As in a $245 million research institute focused on personalized medicine in a 300,000-square-foot Northern Virginia building that would employ up to 500 top-rated scientists recruited from the far corners of the world.

That may be Stephan’s vision, but he will have to persuade federal, state, local, university, nonprofit and charitable money holders — in the midst of a painful recession — to make the institute a reality in the next five years.

Stephan speaks from experience. He was a founding scientist of the Translational Genomics Research Institute in Phoenix, where a discussion among 50 government, business and science leaders in 2002 led to the rustling up of $90 million for a six-story, 176,000-square-foot, green-glass research building that opened two years later.

Now Stephan has set his sights on the Washington area, where he says a new president has raised hopes for a transformed health care system and where he would like to launch a specialized center for personalized medicine, the act of tailoring treatments to a patient’s DNA.

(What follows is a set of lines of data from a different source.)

(* ===== verification/_CoqProject ===== *)
-Q . S2P
Prelude.v
Gvotable.v
GvotableRegistry.v
GvotableElection.v
GvotableLocks.v
SysmmuPt.v
SysmmuFacts.v
SysmmuMap.v
SysmmuUnmap.v
SysmmuRange.v
SysmmuSync.v
SysmmuAttach.v
SysmmuDevices.v
PmQos.v
PmQosFacts.v
PmQosHistory.v
Acpm.v
AcpmFacts.v
AcpmIpc.v
S2mpu.v
S2mpuTables.v
S2mpuFacts.v
S2mpuGranule.v
S2mpuSplit.v
S2mpuWindow.v
S2mpuSetup.v
S2mpuSpec.v
S2mpuDriver.v
Dm.v
DmGraph.v
DmPlan.v
DmCall.v
DmSpec.v
DmReg.v
DmDevice.v
Pt.v
PtOwner.v
PtClient.v
SlcDummy.v
PtResize.v
PtRegister.v
PtModule.v
SlcAcpm.v
PtSpec.v
PtCases.v
Eh.v
EhFifo.v
EhRun.v
EhSpec.v
EhInit.v
EhMemory.v
EhProbe.v
EhDecompress.v
EhCases.v
Ect.v
EctFormat.v
EctBlocks.v
EctSpec.v
EctLookup.v
EctCases.v
Cpupm.v
CpupmIp.v
CpupmView.v
CpupmRun.v
CpupmSpec.v
CpupmBoot.v
CpupmPower.v
CpupmCases.v
Cpuhp.v
CpuhpSpec.v
CpuhpCases.v
CpuhpPower.v
PixelEm.v
PixelEmText.v
PixelEmSpec.v
PixelEmFile.v
PixelEmProbe.v
PixelEmCases.v
Logbuf.v
LogbufSpec.v
Definition gvotable_destroy_election (p : Z) : M gstate Z :=
  if p =? 0 then kret (- EINVAL)
  else
    do! on_el p gvotable_lock_result in
    let! el := on_el p get_el in
    do! free_all (concat (ballot_blocks <$> el_votes el)) in
    do! on_el p gvotable_unlock_result in
    let! g := kget in
    do! delete_slots (length (g_slots g)) p in
    do! (if el_use_alloc el then g_kfree (el_result el) else kret tt) in
    do! kmod (fun g => g <| g_els := delete p (g_els g) |>) in
    do! g_kfree p in
    kret 0.

Definition gvotable_election_get_handle (g : gstate) (name : option string) : Z :=
  match gvotable_find_internal g name with
  | Some s => slot_el s
  | None => 0
  end.

Definition gvotable_disable_force_int_entry (p : Z) : M gstate Z :=
  api p (- EINVAL)
    (let! el := get_el in
     if el_has_name el then kret (- EINVAL)
     else do! mod_el (fun el => el <| el_disable_force_int_entry := true |>) in kret 0).

Definition gvotable_election_set_name (p : Z) (name : option string) : M gstate Z :=
  match name with
  | None => kret (- EINVAL)
  | Some n =>
      if p =? 0 then kret (- EINVAL)
      else
        let! g := kget in
        let! el := on_el p get_el in
        if el_has_name el || bool_decide (is_Some (gvotable_find_internal g (Some n)))
        then kret (- EEXIST)
        else
          do! on_el p (mod_el (fun el => el <| el_has_name := true |>
            <| el_hash := full_name_hash n |> <| el_name := strlcpy n MAX_NAME_LEN |>)) in
          kret 0
  end.

Definition gvotable_get_data (p : Z) : M gstate Z :=
  api p 0 (let! el := get_el in kret (el_data el)).
End Registry.

(** ** Freeing lists of blocks *)

Definition live (h : heap) (p : Z) : Prop := p <> 0 /\ is_Some (h !! p).

Lemma free_all_spec ps g :
  NoDup ps -> Forall (live (g_heap g)) ps ->
  free_all ps g = Done tt (g <| g_heap := heap_free ps (g_heap g) |>).
Proof.
  revert g; induction ps as [|p ps IH]; intros g Hnd Hl; simpl; [by destruct g|].
  apply NoDup_cons in Hnd as [Hp Hnd]. apply Forall_cons in Hl as [[Hp0 [b Hb]] Hl].
  unfold kbind, g_kfree. rewrite (proj2 (Z.eqb_neq _ _) Hp0), Hb.
  rewrite IH; [by destruct g|done|]. simpl.
  apply Forall_forall. intros q Hq. rewrite Forall_forall in Hl. destruct (Hl q Hq) as [? ?].
  split; [done|]. rewrite lookup_delete_ne by set_solver. done.
Qed.

Lemma g_kfree_live p g :
  live (g_heap g) p -> g_kfree p g = Done tt (g <| g_heap := heap_free [p] (g_heap g) |>).
Proof. intros [Hp [b Hb]]. unfold g_kfree. by rewrite (proj2 (Z.eqb_neq _ _) Hp), Hb. Qed.

(** The addresses of the slots of [p], in list order. *)
Definition slots_of (p : Z) (l : list election_slot) : list Z :=
  slot_addr <$> filter (fun s => slot_el s = p) l.

Lemma slots_of_find p l i s :
  list_find (fun s => slot_el s = p) l = Some (i, s) ->
  slots_of p l = slot_addr s :: slots_of p (delete i l) /\
  filter (fun s => slot_el s <> p) (delete i l) = filter (fun s => slot_el s <> p) l /\
  (i < length l)%nat.
Proof.
  unfold slots_of. revert i; induction l as [|x l IH]; simpl; intros i E; [done|].
  destruct (decide (slot_el x = p)) as [Hx|Hx]; simplify_eq.
  - rewrite filter_cons_True, (filter_cons_False _ s) by naive_solver. simpl. split_and!; [done..|lia].
  - apply fmap_Some in E as ([j s'] & E & ?); simplify_eq/=.
    destruct (IH _ E) as (IH1 & IH2 & ?).
    rewrite !(filter_cons_False (fun s => slot_el s = p)) by done.
    rewrite !(filter_cons_True (fun s => slot_el s <> p)) by done. rewrite IH1, IH2.
    split_and!; [done..|lia].
Qed.

Lemma slots_of_none p l :
  list_find (fun s => slot_el s = p) l = None ->
  slots_of p l = [] /\ filter (fun s => slot_el s <> p) l = l.
Proof.
  unfold slots_of. intros H%list_find_None.
  induction H as [|x l Hx Hl [IH1 IH2]]; [done|].
  rewrite filter_cons_False, filter_cons_True by done. by rewrite IH2.
Qed.

Lemma delete_slots_spec fuel p g :
  (length (slots_of p (g_slots g)) <= fuel)%nat ->
  NoDup (slots_of p (g_slots g)) -> Forall (live (g_heap g)) (slots_of p (g_slots g)) ->
  delete_slots fuel p g = Done tt
    (g <| g_slots := filter (fun s => slot_el s <> p) (g_slots g) |>
       <| g_heap := heap_free (slots_of p (g_slots g)) (g_heap g) |>).
Proof.
  revert g; induction fuel as [|fuel IH]; intros g Hfuel Hnd Hl; simpl.
  - destruct (list_find (fun s => slot_el s = p) (g_slots g)) as [[i s]|] eqn:E.
    + apply slots_of_find in E as (E & _). rewrite E in Hfuel. simpl in Hfuel. lia.
    + apply slots_of_none in E as [E1 E2]. rewrite E1, E2. by destruct g.
  - unfold kbind, kget, kmod, gvotable_find_internal_ptr.
    destruct (list_find _ _) as [[i s]|] eqn:E.
    + destruct (slots_of_find _ _ _ _ E) as (E1 & E2 & _). rewrite E1 in Hnd, Hl, Hfuel |- *.
      apply NoDup_cons in Hnd as [Hs Hnd]. apply Forall_cons in Hl as [Hls Hl].
      rewrite g_kfree_live by done. simpl. rewrite IH; simpl.
      * by rewrite E2.
      * simpl in Hfuel. lia.
      * done.
      * apply Forall_forall. intros q Hq. rewrite Forall_forall in Hl.
        destruct (Hl q Hq). split; [done|]. by rewrite lookup_delete_ne by set_solver.
    + apply slots_of_none in E as [E1 E2]. rewrite E1, E2. by destruct g.
Qed.

(** Every block an election owns, in the order they are freed. *)
Definition election_blocks (g : gstate) (p : Z) (el : gvotable_election) : list Z :=
  concat (ballot_blocks <$> el_votes el) ++ slots_of p (g_slots g) ++
  (if el_use_alloc el then [el_result el] else []) ++ [p].

Lemma Forall_live_free ps qs h :
  NoDup (ps ++ qs) -> Forall (live h) qs -> Forall (live (heap_free ps h)) qs.
Proof.
  intros (_ & Hd & _)%NoDup_app Hl. apply Forall_forall. intros q Hq.
  rewrite Forall_forall in Hl. destruct (Hl q Hq) as [? ?]. split; [done|].
  rewrite heap_free_lookup. by rewrite decide_False by (intros ?; by apply (Hd q)).
Qed.

(** Destroying an election that owns distinct live blocks frees each of them
    exactly once and no other block, forgets the election, and drops its slots
    from the registry; it cannot fail. *)
Theorem destroy_frees_all g p el :
  p <> 0 -> g_els g !! p = Some el -> el_re_lock el = false ->
  NoDup (election_blocks g p el) -> Forall (live (g_heap g)) (election_blocks g p el) ->
  exists g', gvotable_destroy_election p g = Done 0 g' /\
    (forall q, g_heap g' !! q =
       if decide (q ∈ election_blocks g p el) then None else g_heap g !! q) /\
    g_els g' = delete p (g_els g) /\ g_slots g' = filter (fun s => slot_el s <> p) (g_slots g).
Proof.
  intros Hp Hel Hre Hnd Hl. unfold gvotable_destroy_election.
  rewrite (proj2 (Z.eqb_neq _ _) Hp). unfold election_blocks in *.
  set (bs := concat (ballot_blocks <$> el_votes el)) in *.
  set (sl := slots_of p (g_slots g)) in *.
  set (rs := if el_use_alloc el then [el_result el] else []) in *.
  pose proof Hnd as Hnd0. pose proof Hl as Hl0.
  apply Forall_app in Hl0 as [Hl1 Hl2]. apply NoDup_app in Hnd0 as (Hn1 & Hd1 & Hn2).
  pose proof (Forall_live_free bs _ _ Hnd Hl2) as Hl2'.
  apply Forall_app in Hl2' as [Hls Hl3]. pose proof (Forall_live_free sl _ _ Hn2 Hl3) as Hl3'.
  apply NoDup_app in Hn2 as (Hns & _ & Hn3).
  apply Forall_app in Hl3' as [Hlr Hlp]. pose proof (Forall_live_free rs _ _ Hn3 Hlp) as Hlp'.
  (* lock, read *)
  unfold kbind at 1. unfold on_el at 1. rewrite Hel.
  unfold gvotable_lock_result at 1, kbind at 1, get_el at 1. simpl. rewrite Hre.
  unfold kbind at 1. unfold on_el at 1. simpl. rewrite lookup_insert_eq.
  unfold kbind at 1. simpl. rewrite free_all_spec by done.
  unfold kbind at 1. unfold on_el at 1. simpl. rewrite lookup_insert_eq. simpl.
  unfold kbind at 1, kget at 1. unfold kbind at 1. rewrite delete_slots_spec; simpl.
  2: { unfold slots_of. rewrite length_fmap. apply length_filter. }
  2: done.
  2: done.
  fold sl. unfold kbind at 1.
  destruct (el_use_alloc el) eqn:Ea; subst rs; simpl in *.
  - rewrite g_kfree_live by (by apply Forall_cons in Hlr as [? _]).
    unfold kbind at 1, kmod at 1, kbind at 1. simpl.
    rewrite g_kfree_live by (by apply Forall_cons in Hlp' as [? _]).
    eexists; split; [done|]. simpl. split_and!; [|by rewrite !insert_insert_eq, delete_insert_eq|done].
    intros q. rewrite <- heap_free_lookup. by rewrite !heap_free_app.
  - unfold kbind at 1, kmod at 1, kbind at 1, kret at 1. simpl.
    rewrite g_kfree_live by (by apply Forall_cons in Hlp' as [? _]).
    eexists; split; [done|]. simpl. split_and!; [|by rewrite !insert_insert_eq, delete_insert_eq|done].
    intros q. rewrite <- heap_free_lookup. by rewrite !heap_free_app.
Qed.

(** ** Names *)

Section Facts.
Context (hash : string -> Z) (kzalloc : heap -> Z -> option Z) `{!Allocator kzalloc}.
Context (sizeof_slot sizeof_election : Z).

(** Stored names fit their buffer, and elections sit at live addresses. *)
Record reg_inv (g : gstate) : Prop := {
  ri_names : forall p el, g_els g !! p = Some el -> (String.length (el_name el) < MAX_NAME_LEN)%nat;
  ri_live : forall p, is_Some (g_els g !! p) -> is_Some (g_heap g !! p);
  ri_slots : forall s, s ∈ g_slots g -> is_Some (g_els g !! slot_el s)
}.

(** A name of [MAX_NAME_LEN] characters or more is never found: the stored
    copy is cut to fit its buffer while the comparison covers one character
    more. *)
Theorem long_name_not_found g name :
  reg_inv g -> (MAX_NAME_LEN <= String.length name)%nat ->
  gvotable_election_get_handle hash g (Some name) = 0.
Proof.
  intros Hinv Hlen. unfold gvotable_election_get_handle, gvotable_find_internal.
  replace (list_find _ _) with (@None (nat * election_slot)); [done|].
  symmetry. apply list_find_None, Forall_forall. intros s _. unfold slot_named.
  destruct (g_els g !! slot_el s) as [el|] eqn:E; [|done].
  rewrite strncmp0_long; [by rewrite andb_false_r|by eapply ri_names|done].
Qed.

Lemma g_kzalloc_total size g :
  (forall h n, is_Some (kzalloc h n)) ->
  exists p, g_kzalloc kzalloc size g = Done (Some p) (g <| g_heap := <[p := zeros size]> (g_heap g) |>)
    /\ 0 < p /\ g_heap g !! p = None.
Proof.
  intros Htot. destruct (Htot (g_heap g) size) as [p Hp]. exists p.
  unfold g_kzalloc. rewrite Hp. split; [done|]. by eapply kzalloc_fresh.
Qed.

Lemma create_election_spec g name vote_size cmp_fn callback data :
  (forall h n, is_Some (kzalloc h n)) ->
  gvotable_find_internal hash g name = None ->
  exists p slot res h', 0 < p /\ (g_heap g !! p = None) /\
    gvotable_create_election hash kzalloc sizeof_slot sizeof_election name vote_size cmp_fn
      callback data g =
    Done p (MkG (MkSlot slot p :: g_slots g)
      (<[p := election_init hash name vote_size (default CmpNone cmp_fn) callback data res]> (g_els g))
      h' (g_log g)) /\ (forall q, is_Some (g_heap g !! q) \/ q = p -> is_Some (h' !! q)).
Proof.
  intros Htot Hf. unfold gvotable_create_election, kbind at 1, kget.
  rewrite Hf, bool_decide_false by by intros [].
  destruct (g_kzalloc_total sizeof_slot g Htot) as (slot & E1 & Hs & Hs').
  unfold kbind at 1. rewrite E1.
  destruct (g_kzalloc_total sizeof_election (g <| g_heap := <[slot := zeros sizeof_slot]> (g_heap g) |>)
    Htot) as (p & E2 & Hp & Hp'). unfold kbind at 1. rewrite E2. clear E1 E2. simpl in *.
  apply lookup_insert_None in Hp' as [Hp' Hne].
  unfold kbind at 1. destruct (gvotable_needs_alloc vote_size).
  - match goal with |- context [g_kzalloc kzalloc vote_size ?g1] =>
      destruct (g_kzalloc_total vote_size g1 Htot) as (r & E3 & _ & _) end.
    rewrite E3. simpl. exists p, slot, r. eexists. split_and!; [done..|].
    intros q Hq. simpl. rewrite !lookup_insert_is_Some'. naive_solver.
  - exists p, slot, 0. eexists. split_and!; [done..|].
    intros q Hq. simpl. rewrite !lookup_insert_is_Some'. naive_solver.
Qed.
(** The large-page loop either fills its 16 entries or finds one in use and
    leaves the table as it was. *)
Lemma set_lpage_run n m d base t0 j pte :
  table_ok t0 -> pte <> 0 -> 0 <= j -> j + Z.of_nat m + Z.of_nat n <= 256 ->
  (forall k, j <= k < j + Z.of_nat m -> t0 !! k = None) ->
  d_slpt d !! base = Some (fill t0 j m pte) ->
  (forall k, j + Z.of_nat m <= k < j + Z.of_nat m + Z.of_nat n -> t0 !! k = None) /\
    set_lpage base j pte (Z.of_nat m) n d
    = Done 0 (d <| d_slpt := <[base := fill t0 j (m + n) pte]> (d_slpt d) |>) \/
  (exists k, j + Z.of_nat m <= k < j + Z.of_nat m + Z.of_nat n /\ is_Some (t0 !! k)) /\
    set_lpage base j pte (Z.of_nat m) n d
    = Done (- EADDRINUSE) (d <| d_slpt := <[base := t0]> (d_slpt d) |>).
Proof.
  intros Hok Hpte Hj. revert m d; induction n as [|n IH]; intros m d Hr Hm Hs; simpl.
  - left. split; [lia|]. rewrite Nat.add_0_r, insert_id by done. by destruct d.
  - unfold kbind at 1 4. rewrite (get_pent_run _ _ (fill t0 j m pte)) by (done || lia).
    assert (rd (fill t0 j m pte) (j + Z.of_nat m) = rd t0 (j + Z.of_nat m)) as ->.
    { unfold rd. by rewrite fill_lookup, decide_False by lia. }
    destruct (lv2ent_unmapped (rd t0 (j + Z.of_nat m))) eqn:Eu; simpl.
    + apply (table_ok_unmapped t0) in Eu; [|done]. unfold kbind.
      rewrite (set_pent_run _ _ (fill t0 j m pte)) by (done || lia).
      rewrite wr_nonzero, fill_snoc by done.
      replace (Z.of_nat m + 1) with (Z.of_nat (S m)) by lia.
      destruct (IH (S m) (d <| d_slpt := <[base := fill t0 j (S m) pte]> (d_slpt d) |>))
        as [[H E]|[H E]]; [lia| |by simpl; rewrite lookup_insert_eq|..].
      * intros k Hk. destruct (decide (k = j + Z.of_nat m)) as [->|]; [done|apply Hm; lia].
      * left. rewrite E. simpl. rewrite insert_insert_eq, Nat.add_succ_r. split; [|done].
        intros k Hk. destruct (decide (k = j + Z.of_nat m)) as [->|]; [done|apply H; lia].
      * right. rewrite E. simpl. rewrite insert_insert_eq. split; [|done].
        destruct H as (k & Hk & ?). exists k. split; [lia|done].
    + right. split.
      * exists (j + Z.of_nat m). split; [lia|]. apply not_eq_None_Some. intros En.
        apply (table_ok_unmapped t0) in En; [congruence|done].
      * unfold kbind. rewrite Nat2Z.id.
        rewrite (clear_page_table_run _ _ _ (fill t0 j m pte)) by (done || lia).
        by rewrite clear_fill.
Qed.

(** ** Second-level pages as translations *)

Lemma table_ok_insert t j e pa :
  table_ok t -> 0 <= j < 256 -> t !! j = None -> small_ent e pa -> table_ok (<[j := e]> t).
Proof.
  intros Ht Hj Hn He. split.
  - intros k x [[<- <-]|[? ?]]%lookup_insert_Some; [done|by eapply tk_range].
  - intros k x [[<- <-]|[Hk Hx]]%lookup_insert_Some; [by left; exists pa|].
    destruct (tk_ent _ Ht _ _ Hx) as [?|(p & Hp & Hg)]; [by left|right]. exists p. split; [done|].
    intros l Hl. rewrite lookup_insert_ne; [by apply Hg|]. intros ->.
    rewrite (Hg _ Hl) in Hn. done.
Qed.

Lemma table_ok_fill t j e pa :
  table_ok t -> 0 <= j -> j + 16 <= 256 -> j mod 16 = 0 ->
  (forall k, j <= k < j + 16 -> t !! k = None) -> large_ent e pa -> table_ok (fill t j 16 e).
Proof.
  intros Ht Hj Hj' Ha Hn He. split; intros k x; rewrite fill_lookup; case_decide as Hd.
  - intros [= <-]. lia.
  - by intros; eapply tk_range.
  - intros [= <-]. right. exists pa. split; [done|]. intros l Hl. rewrite fill_lookup.
    unfold lpage_group in Hl. rewrite decide_True by dlia. done.
  - intros Hx. destruct (tk_ent _ Ht _ _ Hx) as [?|(p & Hp & Hg)]; [by left|right].
    exists p. split; [done|]. intros l Hl. rewrite fill_lookup, decide_False; [by apply Hg|].
    intros Hc. unfold lpage_group in Hl. apply Hd. dlia.
Qed.

Lemma table_ok_clear_small t j e pa :
  table_ok t -> t !! j = Some e -> small_ent e pa -> table_ok (delete j t).
Proof.
  intros Ht He Hs. split.
  - intros k x [_ Hx]%lookup_delete_Some. by eapply tk_range.
  - intros k x [Hk Hx]%lookup_delete_Some.
    destruct (tk_ent _ Ht _ _ Hx) as [?|(p & Hp & Hg)]; [by left|right]. exists p. split; [done|].
    intros l Hl. rewrite lookup_delete_ne; [by apply Hg|]. intros ->.
    rewrite (Hg _ Hl) in He. simplify_eq.
    apply small_ent_flags in Hs as (? & _). apply large_ent_flags in Hp as (? & _). congruence.
Qed.

(** Clearing a range that cuts no large page. *)
Lemma table_ok_clear t j n :
  table_ok t ->
  (forall k l e pa, t !! k = Some e -> large_ent e pa -> lpage_group k l ->
     j <= k < j + Z.of_nat n -> j <= l < j + Z.of_nat n) ->
  table_ok (clear t j n).
Proof.
  intros Ht Hcut. split; intros k x; rewrite clear_lookup; case_decide as Hd; try done.
  - by intros; eapply tk_range.
  - intros Hx. destruct (tk_ent _ Ht _ _ Hx) as [?|(p & Hp & Hg)]; [by left|right].
    exists p. split; [done|]. intros l Hl. rewrite clear_lookup, decide_False; [by apply Hg|].
    intros Hc. apply Hd. eapply (Hcut l k); [by apply Hg|done|by unfold lpage_group in *|done].
Qed.

Lemma walk2_insert t j e pa a :
  small_ent e pa -> walk2 (<[j := e]> t) a =
    if decide (lv2ent_offset a = j) then Some (pa + spage_offs a) else walk2 t a.
Proof.
  intros He. unfold walk2, rd. rewrite lookup_insert.
  destruct (decide (j = lv2ent_offset a)) as [<-|Hne].
  - rewrite decide_True by done. simpl. by destruct (small_ent_flags _ _ He) as (-> & -> & _ & -> & _).
  - by rewrite decide_False by congruence.
Qed.

Lemma walk2_fill t j n e pa a :
  large_ent e pa -> walk2 (fill t j n e) a =
    if decide (j <= lv2ent_offset a < j + Z.of_nat n) then Some (pa + lpage_offs a) else walk2 t a.
Proof.
  intros He. unfold walk2, rd. rewrite fill_lookup. case_decide; [|done]. simpl.
  by destruct (large_ent_flags _ _ He) as (-> & -> & _ & -> & _).
Qed.

Lemma walk2_clear t j n a :
  walk2 (clear t j n) a =
    if decide (j <= lv2ent_offset a < j + Z.of_nat n) then None else walk2 t a.
Proof. unfold walk2, rd. rewrite clear_lookup. by case_decide. Qed.

(** ** Mapping a page *)

Definition page_size (size : Z) : Prop := size = SPAGE_SIZE \/ size = LPAGE_SIZE \/ size = SECT_SIZE.

(** What the driver relies on from its slab cache: a table that is fresh,
    aligned to its size and below the 36-bit limit of the entries. *)
Definition table_avail (d : domain) (table : option Z) : Prop :=
  forall b, table = Some b -> 0 <= b < 2 ^ 36 /\ b mod 2 ^ 10 = 0 /\ d_slpt d !! b = None.

Lemma lv1_index a : 0 <= a < 2 ^ 32 -> 0 <= lv1ent_offset a < NUM_LV1ENTRIES.
Proof. intros. rewrite lv1ent_offset_div. unfold NUM_LV1ENTRIES. dlia. Qed.

Lemma lv2_index a : 0 <= lv2ent_offset a < 256.
Proof. rewrite lv2ent_offset_div. dlia. Qed.

(** The address of the first byte behind entry [j] of slot [i]. *)
Lemma page_at i j :
  0 <= i < NUM_LV1ENTRIES -> 0 <= j < 256 ->
  0 <= i * 2 ^ 20 + j * 2 ^ 12 < 2 ^ 32 /\
  lv1ent_offset (i * 2 ^ 20 + j * 2 ^ 12) = i /\ lv2ent_offset (i * 2 ^ 20 + j * 2 ^ 12) = j.
Proof.
  unfold NUM_LV1ENTRIES. intros Hi Hj. rewrite lv1ent_offset_div, lv2ent_offset_div. dlia.
Qed.

(** A table has at most its 256 entries. *)
Lemma table_ok_size t : table_ok t -> (size t <= 256)%nat.
Proof.
  intros Ht. rewrite <- (size_dom (D := gset Z)).
  assert (dom t ⊆ list_to_set (Z.of_nat <$> seq 0 256)) as Hsub.
  { intros j [e He]%elem_of_dom. apply elem_of_list_to_set, list_elem_of_fmap.
    pose proof (tk_range _ Ht _ _ He). exists (Z.to_nat j). split; [lia|]. apply elem_of_seq. lia. }
  apply subseteq_size in Hsub. etrans; [exact Hsub|]. rewrite size_list_to_set.
  - by rewrite length_fmap, length_seq.
  - apply NoDup_fmap_2; [apply _|apply NoDup_seq].
Qed.

Lemma wp_get_sent i Q d : Q (rd (d_page_table d) i) d -> wp (get_sent i) Q d.
Proof. done. Qed.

A former faculty member at the National Human Genome Research Institute of the National Institutes of Health, The George Washington University and Children’s National Medical Center, Stephan is working with Chesapeake Crescent, a regional economic development organization, to connect with potential investors and partners.

PricewaterhouseCoopers LLP is helping him develop the business implementation plan for the project, preliminarily called the Ignite Institute for Individualized Health.

So far, Stephan has recruited George Washington University, George Mason University and Inova Health System to commit $500,000 toward PwC’s operational design and planning phase and, when that finishes by the end of May, to consider becoming permanent partners.

The Ignite Institute would dedicate many of its 60 to 90 investigators and 500 researchers to basic personalized medical research, focusing on the most common and least treatable diseases within the neurological and mental health, cardiovascular, metabolic, cancer and pediatric fields.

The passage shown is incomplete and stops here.